Rabbi Na’houm lui raconta qu’une de ses connaissances était à l’hôpital à Varsovie, et qu’il voulait lui faire don de trente roubles, mais hésitait à les envoyer par la poste de peur qu’elles se fassent voler, c’est pourquoi il avait décidé de s’adresser à lui pour lui demander de lui rendre ce service et de prendre cet argent. Dès qu’il serait à Varsovie pour ses affaires, qu’il les amène à destination, termina le Rav.
Le commerçant se mit à balbutier : « Rabbi, je ne sais pas quand j’aurai l’occasion d’aller à Varsovie prochainement ! » Rabbi Na’houm lui répondit : « Cela ne fait rien, ce n’est pas pressé, prenez maintenant l’argent, vous pouvez même l’utiliser pour vous, et dès que vous serez à Varsovie vous le remettrez à destination. »

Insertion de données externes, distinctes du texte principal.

(** The range check of the [date] constructor (MINYEAR = 1,
    MAXYEAR = 9999). *)
#[warning="-abstract-large-number"] Definition valid_date (y m d : nat) : bool :=
  (1 <=? y) && (y <=? 9999) && (1 <=? m) && (m <=? 12) &&
  (1 <=? d) && (d <=? days_in_month y m).

(** ** Format strings

    The module uses three formats, all built from the directives
    [%Y], [%m], [%d] and the literal hyphen. *)

Inductive fmt_item := DirY | Dirm | Dird | Hyphen.

Fixpoint parse_format (fmt : string) : option (list fmt_item) :=
  match fmt with
  | EmptyString => Some []
  | String "-" rest => cons Hyphen <$> parse_format rest
  | String "%" (String "Y" rest) => cons DirY <$> parse_format rest
  | String "%" (String "m" rest) => cons Dirm <$> parse_format rest
  | String "%" (String "d" rest) => cons Dird <$> parse_format rest
  | _ => None
  end.

Definition fmt_Ymd : list fmt_item := [DirY; Hyphen; Dirm; Hyphen; Dird].
Definition fmt_Ym : list fmt_item := [DirY; Hyphen; Dirm].
Definition fmt_Y : list fmt_item := [DirY].

(** ** Characters and decimal numerals *)

Definition char_in (lo hi c : ascii) : bool :=
  (nat_of_ascii lo <=? nat_of_ascii c) && (nat_of_ascii c <=? nat_of_ascii hi).

Definition is_digit (c : ascii) : bool := char_in "0" "9" c.
(** * managed-timer: the SuperTimer / SuperCountdown engine

    A shallow embedding of [SuperTimerBase], [SuperTimer] and
    [SuperCountdown] (the pausable, speed-adjustable clock with its
    callback scheduler), followed by the properties of the engine.

    Modelling conventions.
    - JavaScript numbers are exact rationals ([Q]); [NaN] and the
      infinities are outside the model.  The division by a tick's
      interval in [nextExecutionTime] has its zero case written out; a
      speed multiplier of zero, which the source divides delays by, is
      outside the model and no property below relies on it.
      [Math.round] rounds half-way cases up, [Math.floor] is [Qfloor].
    - Truthiness is kept: [!this.unpausedAt] holds for [undefined] and
      for the number [0].
    - A method is a computation over the [World]: the timer object, the
      host behind the shims ([this.lib]), and the log of user functions
      called so far.  A [throw] keeps the mutations made before it.
    - Host registrations are data: a pending timeout, interval or frame
      request is stored with a description of the closure it would run.
      The three [Map]s of the timer hold handles, insertion ordered.
    - Callback objects are shared by reference in the source.  Their only
      mutable field is [lastExecutionMs], and it is read back only from
      objects held by the registry, so the registry holds that field and
      writes go through the object's identity ([uid]).
    - A user supplied function is opaque: calling it is recorded in
      [calls] and it does not call back into the timer.  The one function
      of the library that does, the completion handler of a countdown,
      is modelled in full.
    - Within one synchronous call the host clocks do not advance. *)

From Stdlib Require Import ZArith QArith Qround Qabs Lqa Sorted Permutation.
From stdpp Require Import base gmap strings list pretty.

Le commerçant, qui était conscient de la difficulté de sa situation, sauta sur l’occasion et prit les trente roubles de Rabbi Na’houm, qu’il utilisa pour le bébé et la maman. Il en resta même assez pour acheter ce qu’il fallait pour le repas de fête.
Quand vint le moment de la circoncision, Rabbi Na’houm arriva pour être sandak, et le commerçant lui dit : « Rabbi, vous ne m’avez pas donné le nom de votre connaissance à Varsovie, comment vais-je savoir où apporter l’argent ? » Rabbi Na’houm répondit avec une feinte innocence : « C’est vrai, j’ai oublié le principal. Mais mon carnet d’adresses se trouve en ce moment à la maison, et je ne me souviens pas par cœur du nom de cette personne… » Beaucoup de temps s’écoula ensuite, et à chaque fois que Rabbi Na’houm rencontrait le commerçant, celui-ci lui rappelait la chose, mais il répondait évasivement, avec une excuse différente à chaque fois.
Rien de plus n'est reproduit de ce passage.